PF Anderson, Orange Sonnet

poet bloggers revival tour 2018 A few quotes + links (please click through!) from the Poet Bloggers Revival Tour, plus occasional other poetry bloggers in my feed reader. If you missed last week’s digest, here’s the archive.

This week, poets have been blogging about death and rebirth, games and puzzles, loss and resilience. Among other things.

Start with the dead things, she says. The stink bugs
that hid under the floor boards and shriveled;
the spiders that starved blanketed in rugs
of their own soft webs. There is a brittle
delicacy in exoskeletons
prepared to shatter with a puff, the grace
of dry bones, the so tender elegance
of perfectly still lines in a limp face.
PF Anderson, Necromancy Sonnet

*

Some of my friends consider me an expert in the garden, but I am merely modestly educated, mostly in the School of Experience. Expertise? I considered enrolling in the Master Gardener certification program; but frankly, I prefer to garden with beginner’s mind. I love what experts have to teach me and, being bookwormish by nature, I learn a great deal by reading books by experts.

Mostly, though, I learn from the garden–or from the hedgerow, the woodlot, the fields, the meadow, the wetlands. I’ve discovered that sometimes, the experts’ methods are not replicable in my yard; but a series of trial-and-error experiments of my own may produce the desired result. I have learned to let go of some of my “desired outcomes,” because the plant world and the weather control my stewardship of the soil more than anything I can attempt to do.

Letting go…well, that is the Zen of landscaping and raising vegetables and putting in a perennial bed. Also there is the constant, tedious maintenance–the tending and nurturing–that requires discipline. The discipline can be mindful, and it can also foster empty mind.
Ann E. Michael, Today’s eft

*

As if it is easy to pack bags and drudge up the hills
follow the revolution of the earth, the length of days.

Not to grow roots, unattached to the pear tree that fills
the air with the scent of sweet blossoms.
Uma Gowrishankar, The Song of the Valley

*

Recently I had a conversation with a non-poet friend who asked me why I write poetry or even read poetry. He had read some of my recent book, Tapping Roots, which was actually the first group of poems I ever pulled together. (I had already prompted him that I liked feedback about what people liked.) This book is about growing up Midwesterner, and in particular, Southern Illinois., about people who have influenced my childhood and adult pilgrimage. If you don’t count college, I’ve lived in thirteen “homes,” but the place I still think of as “home” is the town where I was born, Belleville, Illinois–even though I only lived there for the first FIVE years of my life. I’ve been in the Chicago area for two-thirds of it. If people ask where I’m from, I say “Chicago,” because of course in a way that’s true. The majority of my adulthood was spent in one suburb or another. There’s a certain odd pride in being “from” Chicago, but my heart, corny as that sounds, still belongs to the south of me.
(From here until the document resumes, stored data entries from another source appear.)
Definition trySource (src : Source) (req : FetchRequest) : go W FetchResult :=
  binding ← getBinding (fq_User req) (fq_Game req) (src_Name src);
  match binding with
  | Err err =>
      if errors_Is err ErrNotBound then throw (Typed (NotBoundError (fq_Game req) (src_Name src)))
      else throw err
  | Ok binding =>
      let key := bindingKey (fq_User req) (fq_Game req) (src_Name src) in
      cold ← isCooling key;
      guard_err cold (Typed (BindingCooldownError (fq_Game req) (src_Name src)));;
      r ← try (callWithRefresh src binding (λ token,
                 fetchResource src (fq_Resource req) token (fq_User req)));
      noteBindingOutcome key (err_of r);;
      '(data, rel) ← lift_result r;
      mret (mkFetched (src_Name src) false data rel)
  end.

(** The loop of [Fetch] over the candidates: [i] counts them, [last] is the
    last error and its source. *)
Fixpoint fetch_loop (req : FetchRequest) (i : nat) (candidates : list Source)
    (last : option (error * string)) (firstNotBound : option (string * string)) (sawOther : bool)
    : go W FetchResult :=
  match candidates with
  | src :: rest =>
      r ← try (trySource src req);
      match r with
      | Ok result =>
          let degraded := negb (i =? 0) in
          fobserve (ObserveUpstreamFetch (fq_Game req) (fr_Source result)
                      (if degraded then UpstreamDegraded else UpstreamOK));;
          mret (mkFetched (fr_Source result) degraded (fr_Data result) (fr_Release result))
      | Err err =>
          match as_not_bound err with
          | Some nb =>
              fetch_loop req (S i) rest (Some (err, src_Name src))
                (match firstNotBound with Some f => Some f | None => Some nb end) sawOther
          | None => fetch_loop req (S i) rest (Some (err, src_Name src)) firstNotBound true
          end
      end
  | [] =>
      match (if sawOther then None else firstNotBound) with
      | Some (g, n) =>
          fobserve (ObserveUpstreamFetch (fq_Game req) n UpstreamNotBound);;
          throw (Typed (NotBoundError g n))
      | None =>
          match last with
          | None => throw ErrUnknownResource
          | Some (lastErr, lastSource) =>
              fobserve (ObserveUpstreamFetch (fq_Game req) lastSource
                (if errors_Is lastErr ErrCircuitOpen then UpstreamCircuitOpen else UpstreamUnavailable));;
              throw lastErr
          end
      end
  end.
Lemma kept_ret {A} i g (r : result A) : kept i g (lift_result r) any.
Proof. done. Qed.
Lemma kept_mret {A} i g (a : A) : kept i g (mret (M:=go W) a) any.
Proof. done. Qed.
Lemma kept_throw {A} i g e : kept i g (throw (A:=A) (W:=W) e) any.
Proof. done. Qed.
Lemma kept_guard i g b e : kept i g (guard_err (W:=W) b e) any.
Proof. by destruct b. Qed.
Lemma kept_diverge {A} i g : kept i g (diverge (A:=A) (W:=W)) any.
Proof. intros w gs w' b _ _ Ha. destruct b. Qed.
Lemma kept_modify i g f : (∀ w, quiet_step w (f w)) → kept i g (modify f) any.
Proof. intros Hf. by apply kept_atomic. Qed.
Lemma kept_up {A} i g (f : U → U * result A) : kept i g (on_up f) any.
Proof. apply kept_call. intros w gs _ _. simpl. by destruct (f (fw_up w)). Qed.
Lemma kept_flows {A} i g (f : F → F * result A) : kept i g (on_flows f) any.
Proof. apply kept_call. intros w gs _ _. simpl. by destruct (f (fw_flows w)). Qed.
Lemma kept_ask {A} i g (f : B → result A) : kept i g (ask_bindings f) any.
Proof. by apply kept_call. Qed.
Lemma kept_fobserve i g o : kept i g (fobserve s o) any.
Proof. unfold fobserve. case_match; [by apply kept_modify|done]. Qed.
Lemma kept_fnow i g : kept i g fnow any.
Proof. apply (kept_vault i g (VqRotate 0)); [done|]. guar_tac. Qed.
Lemma kept_entropy {A} i g (f : nat → nat * result A) : kept i g (on_vault (with_entropy f)) any.
Proof. apply (kept_vault i g (VqRotate 0)); [done|]. guar_tac. Qed.
Lemma kept_getBinding i g u gm n : kept i g (getBinding u gm n) any.
Proof. eapply kept_any, kept_try, kept_ask. Qed.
I digress. My friend said he could really identify with so much in my book as he had similar experiences growing up (same generation and similar economic status in the early years), so he could see why this poetry at least affected people. On the other hand, he likes to read fiction that has nothing to do with his life–mysteries with involved plots–far from his daily life and work. The implication was that his choice of fiction did not “work” the same way as my poetry seemed to do. I walked away from this conversation having multiple conversations of my own in my head. The simplest answer to his question is that I write, and particularly poetry, to CONNECT. It seems like such a transparent yet “rings-true” answer. (Yes, I know that there are poets who say they don’t care if someone likes what they write.)
Gail Goepfert, Getting High

*

If not praise, something like a thought or two
for archaeologists who dig up car parks
searching for the bones of a king

and for the council worker sweeping dust
and dead leaves with an edgy sway,
his tattooed face looking into cars, unseeing

as commuters look away. Watch
those involved in text spats
with boy or girlfriend; the woman

who stops and holds up her phone
as if it were a chalice and she sought
to quench her thirst; those who read

the pavement cracks and stones;
who walk as if on air, or weighed down
by something shocking left over

from their dreams.
Pam Thompson, For Those Who Walk Pavements

*

After listening to Rachel Zucker’s long conversation with Sharon Olds, I felt liberated. Sharon Olds seems to live in a kind of poetic trance state that resonates with me. She speaks of how she pays attention to the fleeting thoughts that come to her, the thoughts we humans have a tendency to sweep under the rug. Her words gave me insight into how to go deeper into what I truly think about myself and the world and to try to put those thoughts into my writing.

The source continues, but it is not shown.